DISSENT (Brion, J.): YES. Alcaraz was dismissed as she “failed to qualify as regular employee in accordance with the prescribed standards set by
the Company.” Even granting for the sake of argument that Abbott had apprised Alcaraz of an applicable performance standard, the evidence failed
to show that Alcaraz did not meet this standard in a manner and to the extent equivalent to the “just cause” that the law requires.
In defense of Abbott’s failure to observe the two-notice requirement, the ponencia argues that a different procedure applies when terminating a
probationary employee; the usual two-notice requirement does not govern, citing for this purpose Section 2, Rule I, Book VI of the Implementing
Rules of the Labor Code. The ponencia, however, forgets that the single notice rule applies only if the employee is validly on probationary
basis; it does not apply where the employee is deemed a regular employee for the company’s failure to provide and to communicate a
prescribed performance standard applicable to the probationary employee.
3) WON the individual petitioners herein are liable
MAJORITY: NO. Other than her unfounded assertions on the matter, there is no evidence to support the fact that the individual petitioners herein,
in their capacity as Abbott’s officers and employees, acted in bad faith or were motivated by ill will in terminating Alcaraz’s services. The fact that
Alcaraz was made to resign and not allowed to enter the workplace does not necessarily indicate bad faith on Abbott’s part since a sufficient ground
existed for the latter to actually proceed with her termination. On the alleged loss of her personal belongings, records are bereft of any showing that
the same could be attributed to Abbott or any of its officers.
DISSENT (Brion, J.): YES. The NLRC exhaustively discussed Abbott’s bad faith, as demonstrated by the actions of the individual petitioners:
First, Alcaraz was pressured to resign:

(1) she was threatened with termination, which will surely damage her reputation in the pharmaceutical industry;

(2) she was asked to evacuate her Commission and ordered not to enter the Company’s premises even if she was still an Abbott employee; and

(3) Terrible and Walsh made a public announcement to the staff that Alcaraz already resigned even if in reality she did not.

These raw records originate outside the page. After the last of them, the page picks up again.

Lemma file_read_loop R s copyOut off total : sound sb R s -> dense s -> 0 <= off -> off + total <= d_size (di s) ->
  forall fuel w, 0 <= w <= total -> (w < total -> (off + w) mod block_size + (total - w) <= block_size * Z.of_nat fuel) ->
  match read_loop sb copyOut fuel total w (off + w) s with
  | Done l s' => s' = s /\ l = bytes (disk s) (di s) (off + w) (Z.to_nat (total - w))
  | Failed s' => s' = s /\ ~ accepts copyOut
  | Panicked => False
  end.
Proof.
  intros S D O T. pose proof (s_size _ _ _ S) as Sz. change block_size with 1024. induction fuel as [|fuel IH]; intros w W Fu; cbn [read_loop].
  - assert (w = total) as -> by (pose proof (Z.mod_pos_bound (off + w) 1024); lia). rewrite Z.sub_diag. split; reflexivity.
  - destruct (Z.ltb_spec w total) as [Lt|Ge]; [|replace (total - w) with 0 by lia; split; reflexivity]. specialize (Fu Lt).
    set (cur := off + w) in *. assert (Cr : 0 <= cur < max_size) by lia. pose proof (index_range cur Cr) as Ir. pose proof (Z.mod_pos_bound cur 1024 ltac:(lia)) as Mb.
    assert (N0 : slot (disk s) (di s) (place (cur / block_size)) <> 0).
    { apply D; [lia|]. change block_size with 1024. pose proof (Z.mul_div_le cur 1024). lia. }
    unfold mbind, m_bind, try. rewrite (getBlock_there s _ (s_len _ _ _ S) Ir N0). unfold read_block. change block_size with 1024 in *.
    set (n := Z.min (total - w) (1024 - cur mod 1024)). assert (Bn : 0 < n <= total - w /\ cur mod 1024 + n <= 1024) by lia.
    pose proof (piece_bytes s cur n (s_good _ _ _ S) (proj1 Cr) N0 ltac:(lia) ltac:(change block_size with 1024; lia)) as Pb.
    change block_size with 1024 in Pb. rewrite Pb. clear Pb.
    destruct (copyOut w _) eqn:Co; [|split; [reflexivity|intros A; rewrite A in Co; discriminate]].
    specialize (IH (w + n) ltac:(lia)). replace (off + (w + n)) with (cur + n) in IH by lia.
    assert (Fu' : w + n < total -> (cur + n) mod 1024 + (total - (w + n)) <= 1024 * Z.of_nat fuel).
    { intros Lt'. assert (cur mod 1024 + n = 1024) by lia. assert (E : (cur + n) mod 1024 = 0).
      { symmetry. apply Z.mod_unique with (cur / 1024 + 1); [lia|]. pose proof (Z.div_mod cur 1024). lia. }
      rewrite E. lia. }
    specialize (IH Fu'). unfold mbind, m_bind in IH. destruct (read_loop _ _ _ _ _ _ s) as [l s'|s'|]; [|exact IH|exact IH].
    destruct IH as [-> ->]. split; [reflexivity|]. rewrite <- (Z2Nat.id n) at 2 by lia. rewrite file_bytes_app. f_equal. lia.
Qed.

The CA also described in detail the abrupt and oppressive manner in which Alcaraz’s employment was dismissed by Abbott:

On May 23, 2005, Alcaraz still reported for work since Abbott had not yet handed the termination notice to her. However, the security guard did
not allow her to enter the Hospira ALSU office pursuant to Walsh[’s] instruction. She requested Walsh that she be allowed to enter the
company premises to retrieve her last remaining things in her office which are mostly her personal belongings. She was allowed to enter.
However, she was surprised to see her drawers already unlocked and, when she opened the same, she discovered that her small brown
envelope x x x, white pouch containing the duplicate keys, and the staff’s final evaluation sheets were missing.Alcaraz informed Bernardo
about the incident. The latter responded by saying she was no longer an employee of the company since May 19, 2005.
Alcaraz reported the matter to the Pasig Police Station and asked for help regarding the theft of her properties. The Pasig Police incident
report stated as follows:
x x x x When confronted by the suspect, in the presence of one SOCO officer and staff, named Christian Perez, Kelly Walsh allegedly admitted that
she was the one who opened the drawer and got the green folders containing the staff evaluations. The Reportee was told by Kelly Walsh that her
Rolex wristwatch will be returned to her provided that she will immediately vacate her office.

On the same date, Alcaraz’s termination letter dated May 19, 2005 was handed to her by Walsh, Almazar and Bernardo.

RESULT: CA reversed. In favor of Abbott.